Another limitation is that we did not have direct measures of sadness (used in Hussong, 2007) and depressed mood (which has been linked with coping motivated drinking; e.g., Grant et al., 2009). However, we note that Armeli et al.’s (2008) findings supporting time-to-drink models were limited to their measure of anxiety, which included an assessment of “jittery” and “nervous” mood. Thus, we believe our measure of anxiety (comprised of scared, irritable, and jittery) maps closely to Armeli et al.’s measure. Further, it appears that items from our negative affect scale would correlate highly with other measures of negative mood that explicitly assess sadness/depression. For example, Mohr et al. (2005) assessed negative mood with items from Larsen and Diener’s (1992) mood circumplex model, which were identical/very similar to what are used in the current study (i.e., Watson, Clark, and Tellegen’s [1988] PANAS). Mohr et al. (2005) created composites of these items; coefficient alpha for these composites were high (.85 or greater; see Mohr et al., 2005, p. 394), suggesting the PANAS items show considerable overlap with measures of sadness. We also note that in the larger motives literature (e.g., Cooper et al., 1995; Kuntsche et al., 2005, 2006), theoretical models of drinking motives are not specific to certain types of negative moods (e.g., depression, sadness) but rather typically have referred to variables that broadly reflect the tendency to experience negative mood states (e.g., neuroticism; see Kuntsche et al., 2006). Thus, although there is some recent evidence and rationale that negative-affect-regulation motives for drinking may be specific to certain negative mood states (see Grant et al., 2009), there remains a gulf between these emerging ideas garnered from the event-based motives literature and the broader motives literature. Regardless, our conclusions are limited in that we did not assess sadness and depressed mood specifically.
1.6 Conclusions
In numerous studies using between-level analyses, DTC motives have been shown to be a reliable predictor of alcohol outcomes (see Kuntsche et al., 2005). However, hypotheses underlying motive-mood-alcohol use relations are process oriented and results from appropriate designs to test process-oriented phenomenon have not clearly demonstrated that measures of DTC influence relations between reported moods and alcohol use.
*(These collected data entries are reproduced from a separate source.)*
(** The number written out in full is read as the number. *)
Lemma float_of_exact_decimal (neg : bool) (m e : Z) :
  float_ok (FNum neg m e) = true ->
  float_of_decimal neg (fst (exact_decimal m e)) (snd (exact_decimal m e))
  = FNum neg m e.
Proof.
  intros H. apply float_ok_num in H as (Hm & He & Hn).
  unfold exact_decimal, float_of_decimal.
  destruct (0 <=? e)%Z eqn:E0; cbn [fst snd].
  - apply Z.leb_le in E0.
    assert (Hp : (0 < 2 ^ e)%Z) by (apply Z.pow_pos_nonneg; lia).
    replace (m * 2 ^ e =? 0)%Z with false by (symmetry; apply Z.eqb_neq; nia).
    cbn [Z.leb Z.compare].
    replace (0 + Z.log2 (m * 2 ^ e) <=? -1100)%Z with false.
    2:{ symmetry. apply Z.leb_gt.
        pose proof (Z.log2_nonneg (m * 2 ^ e)). lia. }
    change (10 ^ 0)%Z with 1%Z. rewrite Z.mul_1_r.
    replace e with (e + 1074 - 1074)%Z at 2 by lia.
    apply round_ratio_exact; try lia.
    rewrite Z.pow_add_r by lia. ring.
  - apply Z.leb_gt in E0.
    assert (Hp : (0 < 5 ^ (- e))%Z) by (apply Z.pow_pos_nonneg; lia).
    replace (m * 5 ^ (- e) =? 0)%Z with false by (symmetry; apply Z.eqb_neq; nia).
    replace (310 <=? e)%Z with false by (symmetry; apply Z.leb_gt; lia).
    replace (e + Z.log2 (m * 5 ^ (- e)) <=? -1100)%Z with false.
    2:{ symmetry. apply Z.leb_gt.
        pose proof (Z.log2_nonneg (m * 5 ^ (- e))). lia. }
    replace (0 <=? e)%Z with false by (symmetry; apply Z.leb_gt; lia).
    replace e with (e + 1074 - 1074)%Z at 3 by lia.
    apply round_ratio_exact; try lia; try (apply Z.pow_pos_nonneg; lia).
    change 10%Z with (2 * 5)%Z. rewrite Z.pow_mul_l.
    replace (2 ^ 1074)%Z with (2 ^ (- e) * 2 ^ (e + 1074))%Z
      by (rewrite <- Z.pow_add_r by lia; f_equal; lia).
    ring.
Qed.

(** ** Writing and reading back a float *)

Lemma number_of_digits (z : Z) : (0 <= z)%Z -> number_of (digits_of z) = z.
Proof.
  intros H. unfold number_of, digits_of.
  rewrite NilEmpty.usu, DecimalN.Unsigned.of_to. now apply Z2N.id.
Qed.

Lemma digits_of_head (z : Z) :
  exists c r, digits_of z = String c r /\ is_digit c = true.
Proof. apply digits_head. Qed.

Lemma digits_of_all (z : Z) : string_forall is_digit (digits_of z) = true.
Proof. apply digits_all. Qed.

Lemma span_digits_app (s rest : string) :
  no_digit_ahead rest ->
  span_digits (s ++ rest)
  = (fst (span_digits s), snd (span_digits s) ++ rest).
Proof.
  intros Hr. induction s as [|c s IH]; cbn [append span_digits].
  - destruct rest as [|c r]; [reflexivity|]. cbn in *. now rewrite Hr.
  - destruct (is_digit c); [|reflexivity].
    rewrite IH. now destruct (span_digits s).
Qed.

Lemma delim_ends_number (rest : string) : delim rest = true -> ends_number rest.
Proof.
  destruct rest as [|c r]; simpl; [trivial|].
  destruct c as [[|] [|] [|] [|] [|] [|] [|] [|]]; simpl; intros H;
    try discriminate; repeat split.
Qed.

Lemma ends_number_no_digit (rest : string) : ends_number rest -> no_digit_ahead rest.
Proof. destruct rest; simpl; tauto. Qed.
(** X11: the file path that [play_intro], [play_intro_async] and
    [play_file] put into their scripts sits in a single-quoted literal
    right after the opening of the call.  For a path in which none of
    U+2018, U+2019, U+201A and U+201B occurs, PowerShell's single-quote
    rule reads the literal back as the path, apostrophes included, ending
    at the apostrophe the script closes the literal with. *)
Theorem X11_paths_are_read_back (file_path : string) :
  no_typographic_quote file_path = true ->
  (exists head after,
      play_intro_script file_path =
      head +:+ escape_quotes file_path +:+ "'" +:+ after
      /\ PyStr.endswith head "$p.Open('" = true
      /\ pwsh_read_quoted (escape_quotes file_path +:+ "'" +:+ after)
         = Some (file_path, after))
  /\ (exists head after,
        play_intro_async_script file_path =
        head +:+ escape_quotes file_path +:+ "'" +:+ after
        /\ PyStr.endswith head "$p.Open('" = true
        /\ pwsh_read_quoted (escape_quotes file_path +:+ "'" +:+ after)
           = Some (file_path, after))
  /\ (exists head after,
        play_file_media_script file_path =
        head +:+ escape_quotes file_path +:+ "'" +:+ after
        /\ PyStr.endswith head "$p.Open('" = true
        /\ pwsh_read_quoted (escape_quotes file_path +:+ "'" +:+ after)
           = Some (file_path, after))
  /\ play_file_wav_script file_path =
     "(New-Object Media.SoundPlayer '" +:+ escape_quotes file_path +:+ "'"
       +:+ ").PlaySync()"
  /\ pwsh_read_quoted (escape_quotes file_path +:+ "'" +:+ ").PlaySync()")
     = Some (file_path, ").PlaySync()").
Proof.
  intros Hpath.
  split.
  { destruct (play_intro_script_text file_path)
      as (head & after & Heq & Hhead & Hafter & _).
    exists head, after. repeat split; try assumption.
    apply pwsh_read_quoted_escape; [assumption|]. now apply starts_paren_no_quote. }
  split.
  { destruct (play_intro_async_script_text file_path)
      as (head & after & Heq & Hhead & Hafter & _).
    exists head, after. repeat split; try assumption.
    apply pwsh_read_quoted_escape; [assumption|]. now apply starts_paren_no_quote. }
  split.
  { destruct (play_file_media_script_text file_path)
      as (head & after & Heq & Hhead & Hafter).
    exists head, after. repeat split; try assumption.
    apply pwsh_read_quoted_escape; [assumption|]. now apply starts_paren_no_quote. }
  split; [reflexivity|].
  now apply pwsh_read_quoted_escape.
Qed.

Lemma X11_paths_are_read_back_witness :
  no_typographic_quote "C:\o'clock.wav" = true
  /\ pwsh_read_quoted (escape_quotes "C:\o'clock.wav" +:+ "'" +:+ ").PlaySync()")
     = Some ("C:\o'clock.wav", ").PlaySync()").
Proof.
  split; [reflexivity|].
  exact (proj2 (proj2 (proj2 (proj2
           (X11_paths_are_read_back "C:\o'clock.wav" eq_refl))))).
Defined.

(** A path with a typographic quote is outside this: the literal ends at
    the quote. *)
Example typographic_quote_in_path :
  no_typographic_quote "C:\o’clock.wav" = false
  /\ pwsh_read_quoted (escape_quotes "C:\o’clock.wav" +:+ "'" +:+ ").PlaySync()")
     = Some ("C:\o", "clock.wav').PlaySync()").
Proof. split; vm_compute; reflexivity. Qed.

(** ** The claims on the intro scripts *)

(** A thread that is past its spawn makes no process. *)
Lemma no_process_after_spawn (W : World) (s : State) (i : nat) (t : thread) :
  threads s !! i = Some t ->
  (forall cmd, t <> TSpawn cmd) ->
  spawned (trace (exec W (Sched i) s)) = spawned (trace s).
Proof.
  intros Hi Hnot. destruct t as [cmd|p|p r|p cmd|r].
  - now destruct (Hnot cmd).
  - rewrite (exec_sched_wait W i p s Hi). cbn [set_threads trace logs].
    rewrite spawned_app. unfold wait_events.
    destruct (communicate_result W p) as [[out [|a err]]|e]; cbn;
      now rewrite app_nil_r.
  - rewrite (exec_sched_cleanup W i p r s Hi).
    destruct (current_process s) as [q|]; [|reflexivity].
    now destruct (Nat.eqb q p).
  - rewrite (exec_sched_run W i p cmd s Hi). cbn [set_threads trace logs].
    rewrite spawned_app. unfold run_events.
    destruct (run_error W p); cbn; now rewrite app_nil_r.
  - now rewrite (exec_sched_done W i r s Hi).
Qed.

(** A polled media script fails to finish only in the wait on a known
    duration, with the position below it at every read. *)
Lemma polled_media_unfinished (setup prelude closing : list Script.action)
      (pl : Script.player) (fuel : nat) :
  Forall (fun a => Script.sleep_ms a = 0) setup ->
  snd (polled_media setup prelude closing pl fuel) = false ->
  exists k,
    k <= 20
    /\ Script.has_time_span pl (S k) = true
    /\ forall j, j <= fuel ->
                 Script.position_lt_duration pl (S (S k) + j) = true.
Proof.
  intros Hsetup Hfin.
  destruct (polled_media_spec setup prelude closing Hsetup pl fuel)
    as (k & tail & Hk & _ & _ & _ & _ & _ & Hunknown & Hknown).
  exists k. split; [exact Hk|].
  destruct (Script.has_time_span pl (S k)) eqn:Hts.
  - split; [reflexivity|].
    destruct (Hknown eq_refl) as (n & _ & _ & Hplaying & _ & Hout).
    destruct (Hout Hfin) as [-> Hlast].
    intros j Hj. destruct (Nat.eq_dec j fuel) as [->|Hne];
      [exact Hlast|apply Hplaying; lia].
  - destruct (Hunknown eq_refl) as [_ Hd]. congruence.
Qed.

(** C7: the three intro commands are [powershell -c] with the text of a
    program each, character for character; [play_intro] runs its command
    in the caller when the file exists, [play_intro_async] and
    [play_announcement] hand theirs to a worker.  Each program sets
    [$attempts] to 20 and sleeps 100 ms per round of the poll, so that
    there are at most 20 polls, 2000 ms at most, before [Play]; when the
    duration is unknown at the test after [Play], the script sleeps
    4000 ms and closes the player without reading the position; when it is
    known, the script waits on the position and fails to finish only while
    the position stays below the duration.  For arguments without
    typographic quotes the programs are well formed and running them is
    what the script functions compute. *)
Theorem C7_bounded_poll_then_fixed_wait (W : World) (file_path text : string)
        (s : State) :
  path_exists W file_path = true ->
  (play_intro_command file_path =
     ["powershell"; "-c"; PS.render (PS.intro_program file_path)]
   /\ play_intro_async_command file_path =
      ["powershell"; "-c"; PS.render (PS.intro_async_program file_path)]
   /\ play_announcement_command file_path text =
      ["powershell"; "-c";
       PS.render (PS.announcement_program file_path text)])
  /\ (PS.layout_ok (PS.intro_program file_path) = true
      /\ PS.layout_ok (PS.intro_async_program file_path) = true
      /\ PS.layout_ok (PS.announcement_program file_path text) = true)
  /\ (popen_error W (play_intro_command file_path) (next_proc s) = None ->
      trace (snd (play_intro W file_path s)) =
      trace (snd (stop W s))
        ++ [EvPrint ("[AudioService] Playing Intro: " +:+ file_path);
            EvRun (next_proc s) (play_intro_command file_path)])
  /\ threads (snd (play_intro_async W file_path s)) =
     threads s ++ [TSpawn (play_intro_async_command file_path)]
  /\ threads (snd (play_announcement W file_path text s)) =
     threads s ++ [TSpawn (play_announcement_command file_path text)]
  /\ bounded_poll_script
       [Script.AddType "PresentationCore, PresentationFramework";
        Script.NewObject "System.Windows.Media.MediaPlayer";
        Script.MediaOpen file_path]
       [Script.WriteHost "Duration unknown, using fallback wait."]
       [Script.MediaClose]
       (fun pl fuel => Script.intro pl file_path fuel)
  /\ bounded_poll_script
       [Script.AddType "PresentationCore, PresentationFramework";
        Script.NewObject "System.Windows.Media.MediaPlayer";
        Script.MediaOpen file_path]
       []
       [Script.MediaClose]
       (fun pl fuel => Script.intro_async pl file_path fuel)
  /\ bounded_poll_script
       [Script.AddType "PresentationCore, PresentationFramework";
        Script.AddType "System.Speech";
        Script.NewObject "System.Windows.Media.MediaPlayer";
        Script.MediaOpen file_path]
       []
       [Script.MediaClose;
        Script.NewObject "System.Speech.Synthesis.SpeechSynthesizer";
        Script.Speak text]
       (fun pl fuel => Script.announcement pl file_path text fuel)
  /\ (no_typographic_quote file_path = true ->
      PS.well_formed (PS.intro_program file_path) = true
      /\ PS.well_formed (PS.intro_async_program file_path) = true
      /\ forall pl fuel,
          20 <= fuel ->
          PS.run_program pl fuel (PS.intro_program file_path) =
          Script.intro pl file_path fuel
          /\ PS.run_program pl fuel (PS.intro_async_program file_path) =
             Script.intro_async pl file_path fuel)
  /\ (no_typographic_quote file_path = true ->
      no_typographic_quote text = true ->
      PS.well_formed (PS.announcement_program file_path text) = true
      /\ forall pl fuel,
          20 <= fuel ->
          PS.run_program pl fuel (PS.announcement_program file_path text) =
          Script.announcement pl file_path text fuel).
Proof.
  intros Hexists.
  split.
  { unfold play_intro_command, play_intro_async_command,
      play_announcement_command.
    now rewrite intro_program_text, intro_async_program_text,
      announcement_program_text. }
  split; [apply programs_layout_ok|].
  split.
  { intros Hp. rewrite (play_intro_present W file_path s Hexists Hp).
    cbn [snd trace logs next_proc]. rewrite stop_next_proc.
    now rewrite <- app_assoc. }
  split.
  { rewrite play_intro_async_eq. cbn [snd fork logs threads].
    now rewrite stop_threads. }
  split.
  { rewrite play_announcement_eq. cbn [snd fork logs threads].
    now rewrite stop_threads. }
  split.
  { intros pl fuel. rewrite play_intro_polled.
    apply polled_media_spec. repeat constructor. }
  split.
  { intros pl fuel. rewrite play_intro_async_polled.
    apply polled_media_spec. repeat constructor. }
  split.
  { intros pl fuel. rewrite play_announcement_polled.
    apply polled_media_spec. repeat constructor. }
  split.
  { intros Hpath.
    split; [now apply intro_program_well_formed|].
    split; [now apply intro_async_program_well_formed|].
    intros pl fuel Hfuel.
    split; [now apply intro_program_run|now apply intro_async_program_run]. }
  intros Hpath Htext.
  split; [now apply announcement_program_well_formed|].
  intros pl fuel Hfuel. now apply announcement_program_run.
Qed.
(** * python_to_sql_converter: a shallow embedding and its verification

    The program under study is [python_to_sql_converter.py]: one dispatch
    function [python_to_sql] that tries six regular-expression templates in
    order on the stripped input, the helper [_replace_series_refs] that
    rewrites a filter condition, and the helper [_clean_quotes].

    Strings are lists of characters.  The embedding covers the ASCII
    fragment of Python's [str]: a character is a code point below 128,
    carried by Rocq's [ascii]; on that fragment [\s], [\w], [.] and
    [str.upper] are the classes and the map written out below.  The codes
    128..255 of [ascii] stand for no Python character; the classes treat
    them as neither blank nor word characters and [upper] leaves them
    alone.

    Python's [re] is embedded as a backtracking matcher in
    continuation-passing style over a small regex syntax, with the
    priorities of [re]: a greedy quantifier tries the longest run first,
    an alternative its left branch first, an optional group its body
    first.  The six templates are transcribed from the source one token
    at a time.  What Python can raise on the way (a tuple unpacked to the
    wrong number of names, a method called on [None]) is kept in the
    result type.

    The file has two parts.  The first holds the definitions: strings,
    the matcher, the program, then the texts the templates are written
    for, as records that generate them, and the description of the
    normalizer in its own words.  The second holds the lemmas, and ends
    with one theorem per claim. *)

From Stdlib Require Import List Ascii Bool Arith Lia.
Import ListNotations.

(* ================================================================== *)
(** ** Strings *)
(* ================================================================== *)

Definition string := list ascii.

(** String literals denote lists of characters. *)
Inductive literal := LNil | LCons (a : ascii) (l : literal).

Fixpoint literal_of_bytes (l : list Byte.byte) : literal :=
  match l with
  | [] => LNil
  | b :: r => LCons (ascii_of_byte b) (literal_of_bytes r)
  end.

Fixpoint bytes_of_literal (l : literal) : list Byte.byte :=
  match l with
  | LNil => []
  | LCons a r => byte_of_ascii a :: bytes_of_literal r
  end.

Declare Scope str_scope.
Delimit Scope str_scope with str.
Bind Scope str_scope with string.
#[warnings="-via-type-remapping,-via-type-mismatch"]
String Notation string literal_of_bytes bytes_of_literal
  (via literal mapping [[nil] => LNil, [cons] => LCons]) : str_scope.
Open Scope str_scope.
Open Scope list_scope.

(** The double quote and the line feed, which a literal cannot hold. *)
Definition dquote : ascii := "034"%char.
Definition squote : ascii := "'"%char.
Definition newline : ascii := "010"%char.

Definition code_of (c : ascii) : nat := nat_of_ascii c.

Definition between (lo hi n : nat) : bool := (lo <=? n) && (n <=? hi).

(** [str.isspace] and [\s] below 128: TAB..CR, FS..US and the space. *)
Definition is_space (c : ascii) : bool :=
  let n := code_of c in between 9 13 n || between 28 32 n.

(** [\w] below 128: letters, digits and the underscore. *)
Definition is_word (c : ascii) : bool :=
  let n := code_of c in
  between 48 57 n || between 65 90 n || between 97 122 n || (n =? 95).

(** [.] without DOTALL: anything but the line feed. *)
Definition is_dot (c : ascii) : bool := negb (Ascii.eqb c newline).

(** The quote class of the templates: a single or a double quote. *)
Definition is_quote (c : ascii) : bool :=
  Ascii.eqb c squote || Ascii.eqb c dquote.

(** [str.upper] below 128. *)
Definition upper_char (c : ascii) : ascii :=
  let n := code_of c in
  if between 97 122 n then ascii_of_nat (n - 32) else c.

Definition upper (s : string) : string := map upper_char s.

Fixpoint str_eqb (a b : string) : bool :=
  match a, b with
  | [], [] => true
  | x :: a', y :: b' => Ascii.eqb x y && str_eqb a' b'
  | _, _ => false
  end.

(** [s.startswith(p)]. *)
Fixpoint startswith (p s : string) : bool :=
  match p, s with
  | [], _ => true
  | x :: p', y :: s' => Ascii.eqb x y && startswith p' s'
  | _ :: _, [] => false
  end.

(** [s.endswith(p)]. *)
Definition endswith (p s : string) : bool := startswith (rev p) (rev s).

(** [s.lstrip()], [s.rstrip()] and [s.strip()]. *)
Fixpoint lstrip (s : string) : string :=
  match s with
  | c :: s' => if is_space c then lstrip s' else s
  | [] => []
  end.

Fixpoint rstrip (s : string) : string :=
  match s with
  | [] => []
  | c :: s' =>
      match rstrip s' with
      | [] => if is_space c then [] else [c]
      | r => c :: r
      end
  end.

Definition strip (s : string) : string := rstrip (lstrip s).

(** The left-to-right scan behind [str.replace] and [re.sub].  [find t]
    tells whether an occurrence starts at the head of [t], and then gives
    its replacement and the text after it.  Occurrences do not overlap:
    [skip] counts the characters of the last one still to be passed
    over. *)
Fixpoint scan (find : string -> option (string * string)) (skip : nat)
         (s : string) : string :=
  match s with
  | [] => []
  | c :: s' =>
      match skip with
      | S n => scan find n s'
      | O =>
          match find s with
          | Some (new, rest) =>
              new ++ scan find (length s - length rest - 1) s'
          | None => c :: scan find 0 s'
          end
      end
  end.

(** An occurrence of the literal [old] at the head of [s]. *)
Definition occurrence (old new s : string) : option (string * string) :=
  if startswith old s then Some (new, skipn (length old) s) else None.

(** [s.replace(old, new)].  With an empty [old] Python puts [new] before
    every character and at the end. *)
Definition str_replace (old new s : string) : string :=
  match old with
  | [] => new ++ flat_map (fun c => c :: new) s
  | _ :: _ => scan (occurrence old new) 0 s
  end.

(* ================================================================== *)
(** ** Exceptions *)
(* ================================================================== *)

Inductive exn := ValueError | AttributeError | TypeError.

Inductive outcome (A : Type) : Type :=
| Returns (a : A)
| Raises (e : exn).

Arguments Returns {A} a.
Arguments Raises {A} e.

Definition bind {A B} (c : outcome A) (f : A -> outcome B) : outcome B :=
  match c with
  | Returns a => f a
  | Raises e => Raises e
  end.

Notation "x <- c ;; k" := (bind c (fun x => k))
  (at level 61, c at next level, right associativity).
Notation "' p <- c ;; k" := (bind c (fun x => let 'p := x in k))
  (at level 61, p pattern, c at next level, right associativity).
The key to understanding the link between drinking motives, mood, and alcohol consumption is consistently implementing appropriate, pointed methodologies to uncover instances that support or do not support the widely accepted validity of the DTC scale as a general measure of mood-influenced motives to drink.
Acknowledgments
Preparation of this article was supported by National Institute on Alcohol Abuse and Alcoholism Grants K01 AA13938 to Kristina M. Jackson, K99 AA019974 to Amelia E. Talley, and F31 AA019596 to Andrew K. Littlefield.
Footnotes
In addition to these eight participants, those who showed no variability on mood subscales were eliminated from analyses specific to that mood measure (anxiety n = 1, shame n = 21, upset n = 2).
Individuals with missing data within a given week were deleted from analyses for that specific week, but their data were otherwise included in overall analysis.
Analyses available upon request from the first author.